The Security Risk Assessment (SRA) is the first step every organization should take to understand their current security posture. GoldSky engineers use a threat-based framework to conduct a 360 degree assessment on your organization’s cybersecurity in five areas:
- People. People are the foundation of any risk assessment and the foundation of your business. GoldSky analyzes the risks that all your stakeholders pose to your cybersecurity posture, from hiring to daily operations to termination.
- Processes. Your employees, partners, and customer have certain roles and responsibilities in your organization. In many cases, the processes in-place in your organization don’t support proper cybersecurity.
- Facilities. Securing the physical access to your data is critical. From securing on-site servers to laptops, GoldSky analyzes the best and most cost-effective methods for better securing your data from physical attacks.
- Technologies. The technologies we use put us at risk every day. GoldSky engineers inspect the hardware, software, and computers in your environment for vulnerabilities and unnecessary risks.
- Compliance. Do you see patients? accept credit cards? Hold sensitive data? The chances are that you’re subject to at least one legal or regulatory compliance mandate. GoldSky will discover those requirements to keep you in compliance and potentially avoid costly fines.

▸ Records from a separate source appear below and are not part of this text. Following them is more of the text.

(* ===== verification/RunExportLaws.v ===== *)
(** * Laws of run exports and share grants

    What [RunExports] guarantees: a bundle that was created can be read back exactly when its
    redacted content passes a second scan, altered bundles are refused, grants give access to
    their recipient only, for their purpose, until they expire or are revoked. *)

From Stdlib Require Import ZArith Lia String Ascii QArith.
From stdpp Require Import base gmap strings list sorting pretty.
From S2P Require Import Prelude Strings Sql Json JsonText Sha256 MonetaryLedger BudgetedProvider EffectIdentity Redaction Disclosure RunLedger RunLedgerLaws RunExports.
Open Scope Z_scope.

Lemma scan_disclosed nlp v r : Disclosure.scan nlp v = Some r -> disclosed r = disclose nlp v.
Proof. unfold Disclosure.scan. rewrite visit_spec, allow_bind. destruct (_ && admissible nlp v); [|done]. by intros [= <-]. Qed.

#[local] Opaque sha256_hex hmac_hex hmac_sha256 sha256 urlsafe_b64 Disclosure.scan.

(** ** Canonical values *)

#[local] Instance member_le_total : Total member_le.
Proof. intros a b. apply String.leb_total. Qed.
#[local] Instance member_le_trans : Transitive member_le.
Proof. intros a b c. apply string_leb_trans. Qed.

Lemma member_sort_idem (l : list (string * json)) : NoDup (fst <$> l) -> merge_sort member_le (merge_sort member_le l) = merge_sort member_le l.
Proof.
  intros Hn. eapply (StronglySorted_unique_strong member_le); [|apply StronglySorted_merge_sort; apply _..|apply merge_sort_Permutation].
  intros [k v] [k' v'] Hx Hy Hle Hle'. rewrite merge_sort_Permutation in Hx, Hy. rewrite merge_sort_Permutation in Hx. assert (k = k') as -> by by apply String.leb_antisym.
  apply list_elem_of_lookup in Hx as [i Hi], Hy as [j Hj].
  assert (i = j) as ->; [|congruence]. eapply NoDup_lookup; [exact Hn| |]; rewrite list_lookup_fmap; [by rewrite Hi|by rewrite Hj].
Qed.

Lemma canon_idem v : plain v = true -> canon (canon v) = canon v.
Proof.
  induction v as [| | | | |l IH|kvs IH] using json_nested_ind; intros Hp; [done..| |].
  - rewrite !canon_arr. f_equal. pose proof (plain_arr _ Hp) as Hl. rewrite <- list_fmap_compose.
    apply list_fmap_ext. intros i x Hx%list_elem_of_lookup_2. rewrite Forall_forall in IH, Hl. cbn. auto.
  - destruct (plain_obj _ Hp) as [Hn Hl]. rewrite !canon_obj. f_equal. set (s := prod_map id canon <$> kvs).
    assert (fst <$> s = fst <$> kvs) as Hk by (unfold s; by rewrite <- list_fmap_compose).
    assert (prod_map id canon <$> merge_sort member_le s = merge_sort member_le s) as ->; [|apply member_sort_idem; by rewrite Hk].
    rewrite <- (list_fmap_id (merge_sort member_le s)) at 2. apply list_fmap_ext. intros i [k x] Hx%list_elem_of_lookup_2.
    rewrite merge_sort_Permutation in Hx. apply list_elem_of_fmap in Hx as ([k' x'] & [= -> ->] & Hin).
    rewrite Forall_forall in IH, Hl. cbn. unfold id. specialize (IH _ Hin (proj2 (Hl _ Hin))). cbn in IH. by rewrite IH.
Qed.
Definition check_in (reservation_id : string) : M unit :=
  reservation ← lookup_or_raise reservations reservation_id
                  (ReservationNotFound reservation_id);
  if is_checked_in reservation then raise (AlreadyCheckedIn reservation_id) else
  modify (set_reservations (Dict.alter (set_is_checked_in true) reservation_id));;
  modify (set_rooms (Dict.alter (set_is_occupied true) (room reservation))).

Definition check_out (reservation_id : string) : M unit :=
  reservation ← lookup_or_raise reservations reservation_id
                  (ReservationNotFound reservation_id);
  if negb (is_checked_in reservation) then raise (NotCheckedIn reservation_id) else
  if is_checked_out reservation then raise (AlreadyCheckedOut reservation_id) else
  modify (set_reservations (Dict.alter (set_is_checked_out true) reservation_id));;
  modify (set_rooms (Dict.alter (set_is_occupied false) (room reservation)));;
  let self := set_is_checked_out true reservation in
  self_room ← lookup_or_raise rooms (room self) (DanglingReference (room self));
  modify (set_reservations
    (Dict.alter (set_total_charges (calculate_total_charges self_room self))
       reservation_id)).

(** Entry 8 of the menu of [main]: [hotel.reservations[reservation_id]
    .add_service(service_name, service_price)] when the id is known; where the
    menu reports "Reservation not found" the computation raises. *)
Definition add_service_to_reservation (reservation_id service_name : string)
    (service_price : float) : M unit :=
  _ ← lookup_or_raise reservations reservation_id (ReservationNotFound reservation_id);
  modify (set_reservations
    (Dict.alter (add_service service_name service_price) reservation_id)).

(** The inner loop of [get_available_rooms]: [false] as soon as a reservation
    of the room overlaps the dates ([break]), [true] when the loop runs out. *)
Fixpoint no_overlapping_reservation (room_number : string) (check_in check_out : date)
    (rsv : list Reservation) : bool :=
  match rsv with
  | [] => true
  | reservation :: rsv' =>
      if bool_decide (room reservation = room_number)
         && dates_overlap check_in check_out reservation
      then false
      else no_overlapping_reservation room_number check_in check_out rsv'
  end.

Definition get_available_rooms (check_in check_out : date) : M (list Room) :=
  rs ← gets rooms;
  rsv ← gets reservations;
  mret (foldl (λ available_rooms room_,
      let is_available :=
        if is_occupied room_ then false
        else no_overlapping_reservation (room_number room_) check_in check_out
               (Dict.values rsv) in
      if is_available then available_rooms ++ [room_] else available_rooms)
    [] (Dict.values rs)).

(** ** Operations and reachable states *)

Inductive op :=
  | AddRoom (room_ : Room)
  | AddGuest (guest_ : Guest)
  | MakeReservation (guest_id room_number : string) (check_in_date check_out_date : date)
  | CheckIn (reservation_id : string)
  | CheckOut (reservation_id : string)
  | AddService (reservation_id service_name : string) (price : float).

Definition run (o : op) : M unit :=
  match o with
  | AddRoom r => add_room r
  | AddGuest g => add_guest g
  | MakeReservation g n ci co => make_reservation g n ci co ;; mret ()
  | CheckIn i => check_in i
  | CheckOut i => check_out i
  | AddService i s p => add_service_to_reservation i s p
  end.

(** The states a hotel created by [Hotel(name)] is in after a sequence of
    successful operations. *)
Inductive reachable : Hotel → Prop :=
  | reachable_init name : reachable (Hotel_init name)
  | reachable_step h o h' :
      reachable h → run o h = (Ok (), h') → reachable h'.
(** * nasa_apod_desktop: a shallow embedding and its properties

    The development follows [nasa_apod_desktop.py] function by function.
    Text is a byte string ([string]); Python integers are [Z]; the file
    system is a finite map from paths to an abstraction of the file's
    content; the network, the display query, GLib, the clock and the
    random generator are read-only oracles collected in a record [env].
    Every function that touches the outside world is written in a small
    state-and-outcome monad whose state carries the file system and the
    trace of externally visible actions.

    The script is written in Python 3 syntax and calls the Python 2
    modules [urllib] and [urllib2]. The embedding follows the statements
    as they are written: the language behaves as Python 3 ([int], [==],
    argument binding), the library calls do what their names say, and
    every text (page, display query, header) is a string of bytes.
    [print] and the download progress hook only write to the terminal
    and are left out; [SHOW_DEBUG] is kept as a parameter and changes
    nothing else. *)

From Stdlib Require Import Ascii.
From stdpp Require Import base strings list gmap pretty.

Local Open Scope Z_scope.

(** ** Characters and byte strings *)

Module Text.

Definition code (c : ascii) : N := Ascii.N_of_ascii c.

Definition is_digit (c : ascii) : bool :=
  ((48 <=? code c) && (code c <=? 57))%N.

Definition digit_val (c : ascii) : Z := Z.of_N (code c) - 48.

Definition is_upper (c : ascii) : bool :=
  ((65 <=? code c) && (code c <=? 90))%N.

(** ASCII lower-casing, the folding [re.IGNORECASE] applies to bytes. *)
Definition lower (c : ascii) : ascii :=
  if is_upper c then Ascii.ascii_of_N (code c + 32) else c.

Definition eqb_ci (a b : ascii) : bool := Ascii.eqb (lower a) (lower b).

Definition newline : ascii := Ascii.ascii_of_N 10.
Definition dquote : ascii := Ascii.ascii_of_N 34.

Definition is_newline (c : ascii) : bool := Ascii.eqb c newline.

(** The characters [int()] strips around a numeral. *)
Definition is_space (c : ascii) : bool :=
  ((9 <=? code c) && (code c <=? 13) || (28 <=? code c) && (code c <=? 32))%N.

(** [strip_prefix p s] is the rest of [s] after the literal [p]. *)
Fixpoint strip_prefix (p s : string) : option string :=
  match p with
  | EmptyString => Some s
  | String a p' =>
      match s with
      | String b s' => if Ascii.eqb a b then strip_prefix p' s' else None
      | EmptyString => None
      end
  end.

(** The same, letters compared without case; the matched text is
    returned with the rest, in the case the subject has it. *)
Fixpoint strip_prefix_ci (p s : string) : option (string * string) :=
  match p with
  | EmptyString => Some (EmptyString, s)
  | String a p' =>
      match s with
      | String b s' =>
          if eqb_ci a b then
            match strip_prefix_ci p' s' with
            | Some (m, r) => Some (String b m, r)
            | None => None
            end
          else None
      | EmptyString => None
      end
  end.

(** [needle in haystack]. *)
Fixpoint contains (needle hay : string) : bool :=
  match strip_prefix needle hay with
  | Some _ => true
  | None =>
      match hay with
      | String _ hay' => contains needle hay'
      | EmptyString => false
      end
  end.

Fixpoint contains_ci (needle hay : string) : bool :=
  match strip_prefix_ci needle hay with
  | Some _ => true
  | None =>
      match hay with
      | String _ hay' => contains_ci needle hay'
      | EmptyString => false
      end
  end.

(** Longest run of decimal digits at the head of [s], and the rest. *)
Fixpoint span_digits (s : string) : string * string :=
  match s with
  | String c s' =>
      if is_digit c then
        let '(d, r) := span_digits s' in (String c d, r)
      else (EmptyString, s)
  | EmptyString => (EmptyString, EmptyString)
  end.


Fixpoint to_lower (s : string) : string :=
  match s with
  | String c s' => String (lower c) (to_lower s')
  | EmptyString => EmptyString
  end.

Fixpoint mem (c : ascii) (s : string) : bool :=
  match s with
  | String d s' => Ascii.eqb c d || mem c s'
  | EmptyString => false
  end.

Fixpoint drop_while (p : ascii → bool) (s : string) : string :=
  match s with
  | String c s' => if p c then drop_while p s' else s
  | EmptyString => EmptyString
  end.

(** [s] without the run of [p] characters at its end. *)
Fixpoint drop_while_end (p : ascii → bool) (s : string) : string :=
  match s with
  | String c s' =>
      match drop_while_end p s' with
      | EmptyString => if p c then EmptyString else String c EmptyString
      | t => String c t
      end
  | EmptyString => EmptyString
  end.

At the end of the engagement, you will receive a report detailing all the activities performed, your risk analysis, and a security roadmap. Assessment reports and security roadmaps are designed to be:
- Risk Ranked to help you understand your highest areas of risk
- Actionable to help you get on track FAST
- Prioritized to help you focus your efforts
The security of your organization depends on the security of those around you. GoldSky develops custom supply chain assessments to review and rate the security of all your vendors, partners, and suppliers. We can design and execute this function, allowing you to continue to do business while improving your security at the same time.